Lo que es seguro es la
condición de auténtica novela del texto de Petronio, un género no excesivamente
cultivado en la cultura latina y cuyo máximo ejemplo es El asno de oro, de Apuleyo, que me pareció, hace unos 10 años, la
novela más moderna que había leído hasta entonces, después del Tristram Shandy de Sterne, que siempre
se ha llevado la palma, la palmera y los dátiles de mi admiración, una novela
que sólo volveré a leer cuando, pasados los 100 no me importe volver a fumar en
pipa para poder “ponerme en situación”, en la situación que exige el contexto
de la trama…
En la medida en que fue
novela, ha de señalarse que la libertad de composición de la misma es tan poderosa
que, al hilo de las aventuras de Encolpio y su jovencísimo amante Gitón, cuya
fidelidad tanto le cuesta retener, que les llevan a verse envueltos en las más variadas
situaciones, Petronio nos ofrece no sólo un retrato de ciertas costumbres
populares, sino también una ética, una filosofía de la vida y un repaso de
algunos aspectos culturales controvertidos, como el papel de la retórica en sus
días. Es evidente, sin embargo, que el fuerte contenido erótico de muchas de
las escenas que se han conservado marca al libro como un ejemplo de la variada,
intensa y extensa vida erótica romana.
Lo más famoso del libro de
Petronio, que ha quedado como documento de las famosas “bacanales”, es el capítulo llamado La cena de Trimalción, un auténtico tour de forcé gastronómico que
nos trae a la memoria La grande bouffe,
de Ferreri o El festín de Babette, de
Axel, puesto que la recreación del mismo está planteada casi desde un punto de vista documental, a
juzgar por la minuciosa descripción de cada uno de los innumerables platos que
les son servidos a los asistentes, con una ornamentación barroca, llena de
simbolismos, como en este caso: Era una bandeja circular y tenía
representados a su alrededor los doce signos del zodíaco; sobre cada uno de
ellos, el artista había colocado el especial y adecuado manjar: sobre Aries,
garbanzos, cuya forma recuerda la testuz del borrego; sobre Tauro, carne de ternera;
sobre Gémini, testículos y riñones; sobre Cáncer, una diadema [nuestro pejesapo]; sobre el León, un higo chumbo; sobre
Virgo, la ubre de una cerda que no había criado; sobre la Libra, una balanza
que de un lado tenía una torta y del otro una tarta; sobre Escorpión, un
pescadito de mar; sobre Sagitario, una liebre; sobre Capricornio, una langosta;
sobre Acuario, una oca; sobre Piscis, dos barbos. Fíjese el lector que el
texto no nos habla del “cocinero”, sino del “artista”, lo cual es prueba
evidente del sutil refinamiento gastronómico al que se llegó en aquella época.

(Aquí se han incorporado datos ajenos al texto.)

(* ===== verification/Hyperliquid.v ===== *)
(** * Hyperliquid reducers

    crates/asset-model/action/src/hyperliquid_core and
    crates/asset-model/transition/src/effect/hyperliquid_core: withdrawals and
    USDC transfers are recorded against the wallet's single off-chain account;
    the other actions carry no delta. *)
From stdpp Require Import base tactics numbers list strings gmap.
From S2P Require Import Prelude Types Positions Wallet Serde Fixtures Delta BalanceOps PositionOps Replay.
From S2P Require Import Derived.

Module Hyperliquid.

(** ** Actions *)

Record HlCoreLimitOrderAction := mkHlCoreLimitOrderAction {
  hcloa_asset : Z;
  hcloa_is_buy : bool;
  hcloa_limit_px : string;
  hcloa_sz : string;
  hcloa_reduce_only : bool;
  hcloa_encoded_tif : Z;
  hcloa_cloid : string;
}.
Record HlWithdrawAction := mkHlWithdrawAction {
  hwa_destination : Address;
  hwa_amount : DecimalStr;
}.
Record HlUsdSendAction := mkHlUsdSendAction {
  husa_destination : Address;
  husa_amount : DecimalStr;
}.
Record HlSpotSendAction := mkHlSpotSendAction {
  hssa_destination : Address;
  hssa_token : string;
  hssa_amount : DecimalStr;
}.
Record HlUsdClassTransferAction := mkHlUsdClassTransferAction {
  hucta_amount : DecimalStr;
  hucta_to_perp : bool;
}.
Record HlSendAssetAction := mkHlSendAssetAction {
  hsaa_destination : Address;
  hsaa_source_dex : string;
  hsaa_destination_dex : string;
  hsaa_token : string;
  hsaa_amount : DecimalStr;
}.
Record HlSendToEvmWithDataAction := mkHlSendToEvmWithDataAction {
  hstewda_token : string;
  hstewda_amount : DecimalStr;
  hstewda_source_dex : string;
  hstewda_destination_recipient : Address;
  hstewda_data : string;
}.
Record HlCDepositAction := mkHlCDepositAction {
  hcda_wei : DecimalStr;
}.
Record HlCWithdrawAction := mkHlCWithdrawAction {
  hcwa_wei : DecimalStr;
}.
Record HlVaultTransferAction := mkHlVaultTransferAction {
  hvta_vault_address : Address;
  hvta_is_deposit : bool;
  hvta_usd : DecimalStr;
}.
Record HlSubAccountTransferAction := mkHlSubAccountTransferAction {
  hsata_sub_account_user : Address;
  hsata_is_deposit : bool;
  hsata_usd : DecimalStr;
}.
Record HlTokenDelegateAction := mkHlTokenDelegateAction {
  htda_validator : Address;
  htda_is_undelegate : bool;
  htda_wei : DecimalStr;
}.
Record HlUnknownAction := mkHlUnknownAction {
  hua_action_type : string;
}.
Inductive HyperliquidCoreAction :=
| CoreLimitOrder (a : HlCoreLimitOrderAction)
| Withdraw (a : HlWithdrawAction)
| UsdSend (a : HlUsdSendAction)
| SpotSend (a : HlSpotSendAction)
| UsdClassTransfer (a : HlUsdClassTransferAction)
| SendAsset (a : HlSendAssetAction)
| SendToEvmWithData (a : HlSendToEvmWithDataAction)
| CDeposit (a : HlCDepositAction)
| CWithdraw (a : HlCWithdrawAction)
| VaultTransfer (a : HlVaultTransferAction)
| SubAccountTransfer (a : HlSubAccountTransferAction)
| TokenDelegate (a : HlTokenDelegateAction)
| Unknown (a : HlUnknownAction).

(** ** Helpers (common.rs) *)

Definition HL_ACCOUNT_ID : PositionId := "hyperliquid/account".

(** [hl_position] *)
Definition hl_position (acct : HlAccount) (now : Time) : Position :=
  mkPosition HL_ACCOUNT_ID (ProtocolRef_new "hyperliquid") None (PkHyperliquidAccount acct) now UserSupplied.

(** [find_hl_account] *)
Fixpoint find_hl_in (positions : list Position) : option HlAccount :=
  match positions with
  | [] => None
  | p :: l =>
      match po_kind p with
      | PkHyperliquidAccount a => if po_has_id HL_ACCOUNT_ID p then Some a else find_hl_in l
      | _ => find_hl_in l
      end
  end.
Definition find_hl_account (state : WalletState) : option HlAccount := find_hl_in (ws_positions state).

(** [a.perp_usdc = ..; a.pending_outflow = ..] *)
Definition hl_set_outflow (a : HlAccount) (usdc : option DecimalStr) (outflow : DecimalStr) : HlAccount :=
  mkHlAccount usdc (hla_perp_account_value_usd a) outflow (hla_positions a) (hla_open_orders a)
    (hla_spot_balances a) (hla_staking a) (hla_vault_equities a) (hla_borrow_lend a)
    (hla_leverage_settings a) (hla_agents a) (hla_equity_baseline a) (hla_equity_hwm a)
    (hla_fill_window a) (hla_cumulative_net_flow a) (hla_ledger_cursor_ms a).

(** [if let PositionKind::HyperliquidAccount(a) = &mut pos.kind { .. }] *)
Definition on_hl (f : HlAccount -> HlAccount) (p : Position) : Position :=
  match po_kind p with
  | PkHyperliquidAccount a => po_set_kind p (PkHyperliquidAccount (f a))
  | _ => p
  end.

Section Reducers.
Context {S0 : PositionSerde} {D0 : RustDecimal}.

(** [decimal_sub_nonneg] *)
Definition decimal_sub_nonneg (lhs rhs : DecimalStr) : ReducerResult DecimalStr :=
  l ← inv "HL decimal parse {:?}: {e}" (dec_from_str lhs);
  r ← inv "HL decimal parse {:?}: {e}" (dec_from_str rhs);
  out ← rd_sub l r;
  if dec_is_sign_negative out then Err (Invariant "HL balance underflow: {lhs} - {rhs} < 0")
  else Ok (dec_to_string out : DecimalStr).

(** [decimal_nonneg] *)
Definition decimal_nonneg (d : DecimalStr) : ReducerResult DecimalStr :=
  v ← inv "HL decimal parse {:?}: {e}" (dec_from_str d);
  if dec_is_sign_negative v then Err (Invariant "HL amount must be non-negative, got {d}")
  else Ok (dec_to_string v : DecimalStr).

(** [decimal_add] *)
Definition decimal_add (lhs rhs : DecimalStr) : ReducerResult DecimalStr :=
  l ← inv "HL decimal parse {:?}: {e}" (dec_from_str lhs);
  r ← inv "HL decimal parse {:?}: {e}" (dec_from_str rhs);
  sum ← rd_add l r;
  Ok (dec_to_string sum : DecimalStr).

(** ** Reducers (withdraw.rs, usd_send.rs, mod.rs) *)

(** The account after an outflow. *)
Definition outflow_account (base : HlAccount) (amount : DecimalStr) : ReducerResult HlAccount :=
  new_usdc ← match hla_perp_usdc base with
             | Some bal => new ← decimal_sub_nonneg bal amount; Ok (Some new)
             | None => Ok None
             end;
  new_outflow ← decimal_add (hla_pending_outflow base) amount;
  Ok (hl_set_outflow base new_usdc new_outflow).

(** [apply_outflow] *)
Definition apply_outflow (amount : DecimalStr) (state : WalletState) (ctx : EvalContext)
    : ReducerResult StateDelta :=
  amount ← decimal_nonneg amount;
  match find_hl_account state with
  | Some base =>
      updated ← outflow_account base amount;
      upsert_hl_account state StateDelta_default HL_ACCOUNT_ID
        (on_hl (fun a => hl_set_outflow a (hla_perp_usdc updated) (hla_pending_outflow updated)))
  | None =>
      open_position state StateDelta_default
        (hl_position (hl_set_outflow HlAccount_default None amount) (cx_now ctx))
  end.

(** [withdraw::apply], [usd_send::apply] *)
Definition apply_hl_withdraw (a : HlWithdrawAction) := apply_outflow (hwa_amount a).
Definition apply_hl_usd_send (a : HlUsdSendAction) := apply_outflow (husa_amount a).

(** [impl Reducer for HyperliquidCoreAction] *)
Definition apply_hyperliquid_action (a : HyperliquidCoreAction) (state : WalletState) (ctx : EvalContext)
    : ReducerResult StateDelta :=
  match a with
  | Withdraw a => apply_hl_withdraw a state ctx
  | UsdSend a => apply_hl_usd_send a state ctx
  | CoreLimitOrder _ | SpotSend _ | UsdClassTransfer _ | SendAsset _ | SendToEvmWithData _
  | CDeposit _ | CWithdraw _ | VaultTransfer _ | SubAccountTransfer _ | TokenDelegate _
  | Unknown _ => Ok StateDelta_default
  end.

(** ** Lemmas *)

Lemma on_hl_id f p : po_id (on_hl f p) = po_id p.
Proof. unfold on_hl. by destruct (po_kind p). Qed.

Lemma hyperliquid_action_gas a s ctx d : apply_hyperliquid_action a s ctx = Ok d -> sd_gas_paid d = None.
Proof.
  destruct a; simpl; try (by intros [= <-]);
    unfold apply_hl_withdraw, apply_hl_usd_send, apply_outflow, upsert_hl_account, open_position;
    intros Hd; run_ok; try done;
    match goal with Hu : upsert_kind _ _ _ _ _ _ _ = Ok _ |- _ =>
      by apply upsert_kind_Ok in Hu as (p & _ & _ & _ & ->) end.
Qed.

Section Laws.
Context {SL : PositionSerdeLaws S0}.

Lemma outflow_replayable amount s ctx d : apply_outflow amount s ctx = Ok d -> replayable s d.
Proof.
  unfold apply_outflow, upsert_hl_account. intros Hd. inv_ok. destruct (find_hl_account s); inv_ok.
  - eapply replayable_upsert; [apply replayable_default| |done]. intros p. apply on_hl_id.
  - by eapply replayable_open; [apply replayable_default|].
Qed.

Lemma hyperliquid_replayable a s ctx d : apply_hyperliquid_action a s ctx = Ok d -> replayable s d.
Proof.
  destruct a; simpl; intros Hd; try (injection Hd as <-; apply replayable_default);
    by eapply outflow_replayable.
Qed.

(** The account is the first position with its identifier, when that one is an
    account. *)
Lemma find_hl_first l p a :
  find_first (po_has_id HL_ACCOUNT_ID) l = Some p -> po_kind p = PkHyperliquidAccount a ->
  find_hl_in l = Some a.
Proof.
  induction l as [|q l IH]; simpl; [done|]. destruct (po_has_id HL_ACCOUNT_ID q).
  - by intros [= ->] ->.
  - intros Hf Hk. destruct (po_kind q); by apply IH.
Qed.

(** ** Properties *)

(** A Hyperliquid outflow (a withdrawal or a USDC transfer) is accepted only for an amount
    that reads as non-negative, and, when a synced balance is known, only when the balance
    covers it. Its delta applies, leaves every token alone, and the account afterwards carries
    the amount added to its pending outflow and subtracted from the synced balance; without an
    account, one is opened with that outflow and no balance. *)
Theorem outflow_exact amount s ctx d :
  apply_outflow amount s ctx = Ok d ->
  exists amt s', decimal_nonneg amount = Ok amt /\ apply_delta s d = Ok s' /\
    ws_tokens s' = ws_tokens s /\
    match find_hl_account s with
    | Some base => exists acct, outflow_account base amt = Ok acct /\ find_hl_account s' = Some acct
    | None => find_hl_account s' = Some (hl_set_outflow HlAccount_default None amt)
    end.
Proof.
  intros Hd. unfold apply_outflow in Hd. destruct (decimal_nonneg amount) as [amt| |]; try done.
  simpl in Hd. exists amt. destruct (find_hl_account s) as [base|] eqn:Hbase.
  - destruct (outflow_account base amt) as [acct| |] eqn:Ho; try done. simpl in Hd.
    unfold upsert_hl_account in Hd. apply upsert_kind_Ok in Hd as (p & Hp & Hk & _ & ->).
    rewrite effective_same in Hp by done. destruct (po_kind p) as [| | | | |a0] eqn:Hkind; try done.
    assert (find_hl_account s = Some a0) as Ha by (by eapply find_hl_first).
    rewrite Hbase in Ha. injection Ha as <-.
    pose proof (proj2 (find_first_Some _ _ _ Hp)) as Hid. apply bool_decide_eq_true in Hid.
    set (p' := on_hl _ p). assert (po_id p' = HL_ACCOUNT_ID) as Hid' by (unfold p'; by rewrite on_hl_id).
    destruct (update_settles s StateDelta_default s p p' eq_refl eq_refl) as (s' & Hs' & Hf & Ht & _).
    { by rewrite Hid'. }
    rewrite Hid' in Hs', Hf. exists s'. split_and!; try done. exists acct. split; [done|].
    eapply find_hl_first; [exact Hf|]. unfold p', on_hl. rewrite Hkind. simpl. f_equal.
    unfold outflow_account in Ho. by run_ok.
  - unfold open_position in Hd. destruct (effective_exists _ _ _) eqn:He; [done|]. injection Hd as <-.
    eexists. split; [done|]. split; [reflexivity|]. split; [done|]. unfold find_hl_account. simpl.
    set (q := hl_position _ _). apply (find_hl_first _ q); [|done]. rewrite find_first_app.
    unfold effective_exists in He. simpl in He. rewrite existsb_find_first in He.
    apply bool_decide_eq_false in He. destruct (find_first _ _) eqn:Hq; [by destruct He|]. simpl.
    done.
Qed.
End Laws.
End Reducers.

(** ** Witness *)
Definition demo_hl_wallet : WalletState :=
  ws_set_positions demo_wallet
    [hl_position (hl_set_outflow HlAccount_default (Some "1000.5") "20") 1700000000].
Definition demo_hl_delta : StateDelta :=
  match apply_outflow (S0 := demo_serde) (D0 := fixed_decimal) "250.25" demo_hl_wallet demo_ctx with
  | Ok d => d | _ => StateDelta_default end.

Lemma outflow_exact_witness :
  exists s', apply_delta (H := demo_serde) demo_hl_wallet demo_hl_delta = Ok s' /\
    find_hl_account s' = Some (hl_set_outflow HlAccount_default (Some "750.250000000") "270.250000000").
Proof.
  destruct (outflow_exact (S0 := demo_serde) (D0 := fixed_decimal) "250.25" demo_hl_wallet demo_ctx
    demo_hl_delta) as (amt & s' & Ha & Hs & _ & acct & Ho & Hf).
  - vm_compute. reflexivity.
  - exists s'. split; [exact Hs|]. vm_compute in Ha. injection Ha as <-. vm_compute in Ho.
    injection Ho as <-. exact Hf.
Defined.
End Hyperliquid.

No obstante lo anterior, Petronio no ignora ciertos usos adecuados de los
alimentos, como el consumo del trigo integral con su poderosa acción laxante: Pan casero de harina integral, que, para mí,
es mejor que el blanco; pues me da vigor y, cuando ha de hacer cierta cosa muy
personal, la hago sin lágrimas. Zodiaco, por cierto, antes de que
abandonemos este capítulo, y ya que estamos en ello, al que recurre Petronio
para hacer una clasificación de los oficios tan anecdótica como curiosa de
leer: Aries (…) bajo este signo nacen la
mayoría de los pedantes y peleones. (…) En Gémini (…) los que comen a dos
carrillos. (…) Bajo el signo del León nacen los zampones y los mandones. Virgo
es el signo de las mujeres, de los esclavos fugitivos y de los que arrastran
grilletes. La Balanza, el de los carniceros, de los perfumistas y de cuantos
venden a peso. El Escorpión, el de los envenenadores y asesinos. Sagitario, el
de los bizcos, que echan el ojo a las legumbres pero cogen el tocino.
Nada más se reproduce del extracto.